■ What you should do ■
From the records below, please repeat exactly the line that has "induction ds as [|e", the line that has "Lemma extend_inputs_run (fuel", and every line between them, and nothing else.

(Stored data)

(* ===== verification/ConsistencySound.v ===== *)
(** * Consistency proofs commit to the earlier tree

    The soundness of [VerifyConsistency]
    (internal/storage/transparency/proofs.go): a proof that is accepted against
    the root of the larger tree pins the root of the smaller one.  The strings
    the verifier hashes towards the larger root are listed by an executable
    mirror of its loops, and a collision of SHA-256 between one of them and one
    of the strings hashed by the tree is the only way out. *)
From S2P Require Import Prelude Sha256 MerkleHash MerkleProofs MerkleConsistency.
From stdpp Require Import base list sets.
From Stdlib Require Import ZArith Lia Bool.
Local Open Scope Z_scope.

(** ** The strings the verifier hashes *)

Fixpoint extend_inputs (fuel : nat) (last : Z) (h2 : RootHash) (proof : AuditProof) : list bytes :=
  match fuel with
  | O => []
  | S fuel' =>
      if last <=? 0 then []
      else
        match proof with
        | [] => []
        | raw :: proof' => (1 :: h2 ++ copy32 raw) :: extend_inputs fuel' (Z.shiftr last 1) (HashChildren h2 (copy32 raw)) proof'
        end
  end.

Fixpoint walk_inputs (fuel : nat) (node last : Z) (h2 : RootHash) (proof : AuditProof) : list bytes :=
  match fuel with
  | O => extend_inputs 64 last h2 proof
  | S fuel' =>
      if node <=? 0 then extend_inputs 64 last h2 proof
      else
        match proof with
        | [] => []
        | raw :: proof' =>
            let p := copy32 raw in
            if node mod 2 =? 1
            then (1 :: p ++ h2) :: walk_inputs fuel' (Z.shiftr node 1) (Z.shiftr last 1) (HashChildren p h2) proof'
            else if node <? last
            then (1 :: h2 ++ p) :: walk_inputs fuel' (Z.shiftr node 1) (Z.shiftr last 1) (HashChildren h2 p) proof'
            else walk_inputs fuel' (Z.shiftr node 1) (Z.shiftr last 1) h2 proof
        end
  end.

(** All of them, for a call of the verifier. *)
Definition cons_inputs (n1 n2 : Z) (root1 : RootHash) (proof : AuditProof) : list bytes :=
  if n1 =? n2 then []
  else
    let '(node, last) := skip_ones 64 (n1 - 1) (n2 - 1) in
    match seed node root1 proof with
    | None => []
    | Some (h, ps) => walk_inputs 64 node last h ps
    end.

(** ** The same strings along a walk *)

Definition step_input (d : bool) (h2 p : RootHash) : bytes := if d then 1 :: p ++ h2 else 1 :: h2 ++ p.

Fixpoint replay_inputs (ds : list bool) (h2 : RootHash) (ps : AuditProof) : list bytes :=
  match ds, ps with
  | d :: ds', p :: ps' => step_input d h2 p :: replay_inputs ds' (if d then HashChildren p h2 else HashChildren h2 p) ps'
  | _, _ => []
  end.

Lemma replay_inputs_snoc ds : forall d h1 h2 ps p, length ps = length ds ->
  replay_inputs (ds ++ [d]) h2 (ps ++ [p]) = replay_inputs ds h2 ps ++ [step_input d (replay ds h1 h2 ps).2 p].
Proof.
  induction ds as [|e ds IH]; intros d h1 h2 [|q ps] p Hl; simpl in Hl; try lia; [done|].
  cbn [app replay_inputs replay]. destruct e; f_equal; apply IH; lia.
Qed.

Lemma replay_hash_ok ds : forall h1 h2 ps, hash_ok h1 -> hash_ok h2 ->
  hash_ok (replay ds h1 h2 ps).1 /\ hash_ok (replay ds h1 h2 ps).2.
Proof. induction ds as [|[] ds IH]; intros h1 h2 [|p ps] H1 H2; try done; cbn [replay]; apply IH; auto using length_HashChildren. Qed.

Lemma seed_hash_ok node root1 proof h rest : hash_ok root1 -> seed node root1 proof = Some (h, rest) -> hash_ok h.
Proof. unfold seed. intros Hr Hs. destruct (0 <? node); [destruct proof|]; simplify_eq; auto with owasaka. Qed.

Lemma extend_inputs_run (fuel : nat) : forall last ds ps h2,
  0 <= last < 2 ^ Z.of_nat fuel -> run ds (0, last) (0, 0) -> length ps = length ds ->
  extend_inputs fuel last h2 ps = replay_inputs ds h2 (copy32 <$> ps).
Proof.
  induction fuel as [|fuel IH]; intros last ds ps h2 Hl Hr Hlen.
  - simpl in Hl. assert (last = 0) as -> by lia. by inversion Hr; simplify_eq; [|lia..].
  - rewrite Nat2Z.inj_succ, Z.pow_succ_r in Hl by lia. cbn [extend_inputs]. destruct (Z.leb_spec last 0).
    + assert (last = 0) as -> by lia. by inversion Hr; simplify_eq; [|lia..].
    + inversion Hr as [| |? ? ds' ? Hm Hlt Hr'|]; simplify_eq; [lia|..|lia]. destruct ps as [|p ps]; [done|].
      cbn [fmap list_fmap replay_inputs step_input]. rewrite shiftr_1. f_equal.
      apply IH; [split; [apply Z.div_pos; lia|apply Z.div_lt_upper_bound; lia]|done|simpl in Hlen; lia].
Qed.

Lemma walk_inputs_run (fuel : nat) : forall node last ds ps h2,
  (fuel <= 64)%nat -> 0 <= node <= last -> last < 2 ^ Z.of_nat fuel -> run ds (node, last) (0, 0) -> length ps = length ds ->
  walk_inputs fuel node last h2 ps = replay_inputs ds h2 (copy32 <$> ps).
Proof.
  induction fuel as [|fuel IH]; intros node last ds ps h2 Hf Hn Hl Hr Hlen; cbn [walk_inputs].
  - simpl in Hl. assert (last = 0) as -> by lia. assert (node = 0) as -> by lia. by apply extend_inputs_run.
  - destruct (Z.leb_spec node 0).
    { assert (node = 0) as -> by lia. apply extend_inputs_run; [|done|done]. split; [lia|].
      eapply Z.lt_le_trans; [exact Hl|apply Z.pow_le_mono_r; lia]. }
    pose proof (run_nonempty _ _ _ Hr ltac:(done) eq_refl) as Hne.
    destruct ps as [|p ps]; [by destruct ds|]. 
    rewrite Nat2Z.inj_succ, Z.pow_succ_r in Hl by lia.
    assert (0 <= node / 2 <= last / 2) by (split; [apply Z.div_pos|apply Z.div_le_mono]; lia).
    assert (last / 2 < 2 ^ Z.of_nat fuel) by (apply Z.div_lt_upper_bound; lia).
    inversion Hr as [|? ? ds' ? Hm Hr'|? ? ds' ? Hm Hlt Hr'|? ? ? Hpos Hm Hr']; simplify_eq; rewrite Hm, !shiftr_1.
    + change (1 =? 1) with true. cbv iota. cbn [fmap list_fmap replay_inputs step_input]. f_equal. apply IH; [lia..|done|simpl in Hlen; lia].
    + change (0 =? 1) with false. rewrite (proj2 (Z.ltb_lt _ _)) by done. cbv iota.
      cbn [fmap list_fmap replay_inputs step_input]. f_equal. apply IH; [lia..|done|simpl in Hlen; lia].
    + rewrite Z.ltb_irrefl. change (0 =? 1) with false. cbv iota. by apply (IH (last / 2) (last / 2) ds (p :: ps) h2); [lia|..].
Qed.

(** ** The larger root pins the smaller one *)

Lemma replay_sound m n ds : shape m n ds -> forall qs h ps,
  length qs = n -> slice_ok qs -> hash_ok h -> Forall hash_ok ps -> length ps = length ds ->
  collision_free (replay_inputs ds h ps) (tree_inputs qs) ->
  (replay ds h h ps).2 = MerkleTreeHash (HashLeaf <$> qs) ->
  (replay ds h h ps).1 = MerkleTreeHash (HashLeaf <$> take m qs).
Proof.
  induction 1 as [n Hn|m n ds Hm Hk Hsh IH|m n ds Hm Hk Hsh IH]; intros qs h ps Hl Hs Hh Hps Hlen Hcf Heq; subst.
  - rewrite take_ge by lia. by destruct ps.
  - rewrite length_app, Nat.add_1_r in Hlen. apply snoc_inv in Hlen as (ps' & p & -> & Hlen).
    apply Forall_app in Hps as [Hps' [Hp _]%Forall_cons].
    rewrite (replay_inputs_snoc _ _ h) in Hcf by done. rewrite replay_snoc in * by done.
    destruct (replay_hash_ok ds h h ps' Hh Hh) as [Hg1 Hg2]. specialize (IH (take (split_point (length qs)) qs) h ps').
    destruct (replay ds h h ps') as [g1 g2]. cbn [fst snd step_input] in *.
    destruct (node_hash_inv g2 p [] qs) as (Hleft & _ & Hsub & _); [done..| |].
    { eapply collision_free_mono; [|reflexivity|exact Hcf]. set_solver. }
    pose proof (split_point_bounds (length qs) ltac:(lia) Hs).
    rewrite IH, take_take, Nat.min_l; auto with owasaka; [rewrite length_take; lia|].
    eapply collision_free_mono; [|exact Hsub|exact Hcf]. set_solver.
  - rewrite length_app, Nat.add_1_r in Hlen. apply snoc_inv in Hlen as (ps' & p & -> & Hlen).
    apply Forall_app in Hps as [Hps' [Hp _]%Forall_cons].
    rewrite (replay_inputs_snoc _ _ h) in Hcf by done. rewrite replay_snoc in * by done.
    destruct (replay_hash_ok ds h h ps' Hh Hh) as [Hg1 Hg2]. specialize (IH (drop (split_point (length qs)) qs) h ps').
    destruct (replay ds h h ps') as [g1 g2]. cbn [fst snd step_input] in *.
    destruct (node_hash_inv p g2 [] qs) as (Hleft & Hright & _ & Hsub); [done..| |].
    { eapply collision_free_mono; [|reflexivity|exact Hcf]. set_solver. }
    destruct (split_point_spec (length qs) ltac:(lia) Hs) as (I & HI & Hk' & Hb').
    rewrite IH; auto with owasaka; [|by rewrite length_drop|].
    2: { eapply collision_free_mono; [|exact Hsub|exact Hcf]. set_solver. }
    rewrite !fmap_take, fmap_drop, Hleft, fmap_take.
    rewrite (MTH_take_split (HashLeaf <$> qs) m I); [|unfold slice_ok; by rewrite length_fmap|done|lia|rewrite length_fmap; lia].
    by assert (Z.to_nat (2 ^ I) = split_point (length qs)) as -> by lia.
Qed.

(** C4: Soundness of consistency verification: an accepted proof that recomputes
    the root of the larger tree was given the root of that tree's first [n1]
    leaves, unless SHA-256 collides on a string hashed by the verifier and one
    hashed by the tree.  An operator cannot present a different past. *)
Theorem consistency_sound (ps : list bytes) (n1 : nat) (root1 : RootHash) (proof : AuditProof) :
  slice_ok ps -> (0 < n1 <= length ps)%nat -> hash_ok root1 ->
  collision_free (cons_inputs (Z.of_nat n1) (Z.of_nat (length ps)) root1 proof) (tree_inputs ps) ->
  VerifyConsistency (Z.of_nat n1) (Z.of_nat (length ps)) root1 proof = (MerkleTreeHash (HashLeaf <$> ps), true) ->
  root1 = MerkleTreeHash (HashLeaf <$> take n1 ps).
Proof.
  intros Hs Hn Hr1 Hcf Hv. destruct (decide (n1 = length ps)) as [->|Hne].
  - rewrite take_ge by done. unfold VerifyConsistency in Hv. rewrite Z.ltb_irrefl, Z.eqb_refl, (proj2 (Z.eqb_neq _ 0)) in Hv by lia.
    cbn [orb] in Hv. cbv iota in Hv. destruct (_ =? _)%nat in Hv; congruence.
  - destruct (walk_shape n1 (length ps) ltac:(lia) Hs) as (ds & t & c & Hsh & Ht & Hc0 & Hc & Hb & Hb' & Hrun).
    rewrite verify_finish in Hv by lia. unfold cons_inputs in Hcf. rewrite (proj2 (Z.eqb_neq _ _)) in Hcf by lia.
    rewrite Hc, skip_ones_spec in Hv, Hcf by lia.
    destruct (seed (2 * c) root1 proof) as [[h raws]|] eqn:Hseed; [|congruence].
    assert (hash_ok h) as Hh by by eapply seed_hash_ok.
    rewrite (finish_of_run 64 _ _ ds) in Hv by (done || lia).
    destruct (Nat.eqb_spec (length raws) (length ds)) as [Hlen|]; [|congruence].
    rewrite (walk_inputs_run 64 _ _ ds) in Hcf by (done || lia).
    pose proof (replay_sound n1 _ ds Hsh ps h (copy32 <$> raws) eq_refl Hs Hh) as Hsound.
    destruct (replay ds h h (copy32 <$> raws)) as [h1 h2]. case_bool_decide; [subst|congruence]. cbn [fst snd] in Hsound.
    apply Hsound; [|by rewrite length_fmap|done|congruence]. apply Forall_fmap, Forall_true. intros. apply length_copy32.
Qed.

Lemma consistency_sound_witness :
  MerkleTreeHash (HashLeaf <$> [[1]; [2]]) = MerkleTreeHash (HashLeaf <$> take 2 demo_payloads).
Proof.
  apply (consistency_sound demo_payloads 2 (MerkleTreeHash (HashLeaf <$> [[1]; [2]])) [HashLeaf [3]]).
  - done.
  - simpl. lia.
  - vm_compute. reflexivity.
  - apply collision_free_b_spec. vm_compute. reflexivity.
  - vm_compute. reflexivity.
Defined.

■ Response to this exercise ■
  induction ds as [|e ds IH]; intros d h1 h2 [|q ps] p Hl; simpl in Hl; try lia; [done|].
  cbn [app replay_inputs replay]. destruct e; f_equal; apply IH; lia.
Qed.

Lemma replay_hash_ok ds : forall h1 h2 ps, hash_ok h1 -> hash_ok h2 ->
  hash_ok (replay ds h1 h2 ps).1 /\ hash_ok (replay ds h1 h2 ps).2.
Proof. induction ds as [|[] ds IH]; intros h1 h2 [|p ps] H1 H2; try done; cbn [replay]; apply IH; auto using length_HashChildren. Qed.

Lemma seed_hash_ok node root1 proof h rest : hash_ok root1 -> seed node root1 proof = Some (h, rest) -> hash_ok h.
Proof. unfold seed. intros Hr Hs. destruct (0 <? node); [destruct proof|]; simplify_eq; auto with owasaka. Qed.

Lemma extend_inputs_run (fuel : nat) : forall last ds ps h2,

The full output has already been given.